Lemma decode_payload_frame size md data :
  metadata_wf md -> tr_wire_metadata_valid md = true ->
  payload_wf data -> payload_valid data = true ->
  TR_RAFT_WIRE_MAX_SNAPSHOT_CHUNK_BYTES <= size ->
  decode_payload size (payload_kind data) (payload_frame md data) =
  (SALTS_OK, Some (md, payload_normal data)).
Proof.
  intros Hmd Hmv Hw Hv Hsize. rewrite payload_frame_cases by done.
  destruct data as [m|c|a|c|a|]; cbn [payload_wf payload_valid] in *; try done;
    unfold decode_payload; cbn [payload_kind payload_normal Z.eqb Pos.eqb
      TR_RAFT_WIRE_PAYLOAD_RAFT TR_RAFT_WIRE_PAYLOAD_SNAPSHOT_CHUNK
      TR_RAFT_WIRE_PAYLOAD_SNAPSHOT_ACK TR_RAFT_WIRE_PAYLOAD_DATA_CHUNK
      TR_RAFT_WIRE_PAYLOAD_DATA_ACK].
  - by rewrite decode_message_frame.
  - rewrite decode_snapshot_chunk_frame by done.
    destruct (snapshot_chunk_valid_spec c Hv) as [Hd _].
    unfold TR_RAFT_WIRE_MAX_SNAPSHOT_CHUNK_BYTES in Hsize. unfold sc_data_length.
    by replace (size <? _) with false by blia.
  - by rewrite decode_snapshot_ack_frame.
  - by rewrite decode_data_chunk_frame.
  - by rewrite decode_data_ack_frame.
Qed.

Lemma decode_payload_canonical size kind frame md data :
  Forall is_byte frame -> decode_payload size kind frame = (SALTS_OK, Some (md, data)) ->
  kind = payload_kind data /\ frame = payload_frame md data /\ metadata_wf md /\
  tr_wire_metadata_valid md = true /\ payload_wf data /\ payload_valid data = true.
Proof.
  intros Hb. unfold decode_payload.
  destruct (kind =? TR_RAFT_WIRE_PAYLOAD_RAFT) eqn:K1; [apply Z.eqb_eq in K1|clear K1].
  { destruct (tr_raft_wire_decode frame) as [[|] [[md' m]|]] eqn:Hd; try done.
    intros [= <- <-]. apply decode_message_canonical in Hd as (H1 & H2 & H3 & H4 & H5); [|done].
    by rewrite payload_frame_cases. }
  destruct (kind =? TR_RAFT_WIRE_PAYLOAD_SNAPSHOT_CHUNK) eqn:K2; [apply Z.eqb_eq in K2|clear K2].
  { destruct (tr_raft_wire_decode_snapshot_chunk frame) as [[|] [[md' m]|]] eqn:Hd; try done.
    destruct (size <? _); [done|].
    intros [= <- <-]. apply decode_snapshot_chunk_canonical in Hd as (H1 & H2 & H3 & H4 & H5); [|done].
    by rewrite payload_frame_cases. }
  destruct (kind =? TR_RAFT_WIRE_PAYLOAD_SNAPSHOT_ACK) eqn:K3; [apply Z.eqb_eq in K3|clear K3].
  { destruct (tr_raft_wire_decode_snapshot_ack frame) as [[|] [[md' m]|]] eqn:Hd; try done.
    intros [= <- <-]. apply decode_snapshot_ack_canonical in Hd as (H1 & H2 & H3 & H4 & H5); [|done].
    by rewrite payload_frame_cases. }
  destruct (kind =? TR_RAFT_WIRE_PAYLOAD_DATA_CHUNK) eqn:K4; [apply Z.eqb_eq in K4|clear K4].
  { destruct (tr_raft_wire_decode_data_chunk frame) as [[|] [[md' m]|]] eqn:Hd; try done.
    intros [= <- <-]. apply decode_data_chunk_canonical in Hd as (H1 & H2 & H3 & H4 & H5); [|done].
    by rewrite payload_frame_cases. }
  destruct (kind =? TR_RAFT_WIRE_PAYLOAD_DATA_ACK) eqn:K5; [apply Z.eqb_eq in K5|done].
  destruct (tr_raft_wire_decode_data_ack frame) as [[|] [[md' m]|]] eqn:Hd; try done.
  intros [= <- <-]. apply decode_data_ack_canonical in Hd as (H1 & H2 & H3 & H4 & H5); [|done].
  by rewrite payload_frame_cases.
Qed.
End Payloads.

* [DESCRIPTION OF THE TASK] Whenever a line in the entries above includes the word "intros", pull that line out.

* [OUTPUT FOR THIS TASK]
  intros Hmd Hmv Hw Hv Hsize. rewrite payload_frame_cases by done.
  intros Hb. unfold decode_payload.
    intros [= <- <-]. apply decode_message_canonical in Hd as (H1 & H2 & H3 & H4 & H5); [|done].
    intros [= <- <-]. apply decode_snapshot_chunk_canonical in Hd as (H1 & H2 & H3 & H4 & H5); [|done].
    intros [= <- <-]. apply decode_snapshot_ack_canonical in Hd as (H1 & H2 & H3 & H4 & H5); [|done].
    intros [= <- <-]. apply decode_data_chunk_canonical in Hd as (H1 & H2 & H3 & H4 & H5); [|done].
  intros [= <- <-]. apply decode_data_ack_canonical in Hd as (H1 & H2 & H3 & H4 & H5); [|done].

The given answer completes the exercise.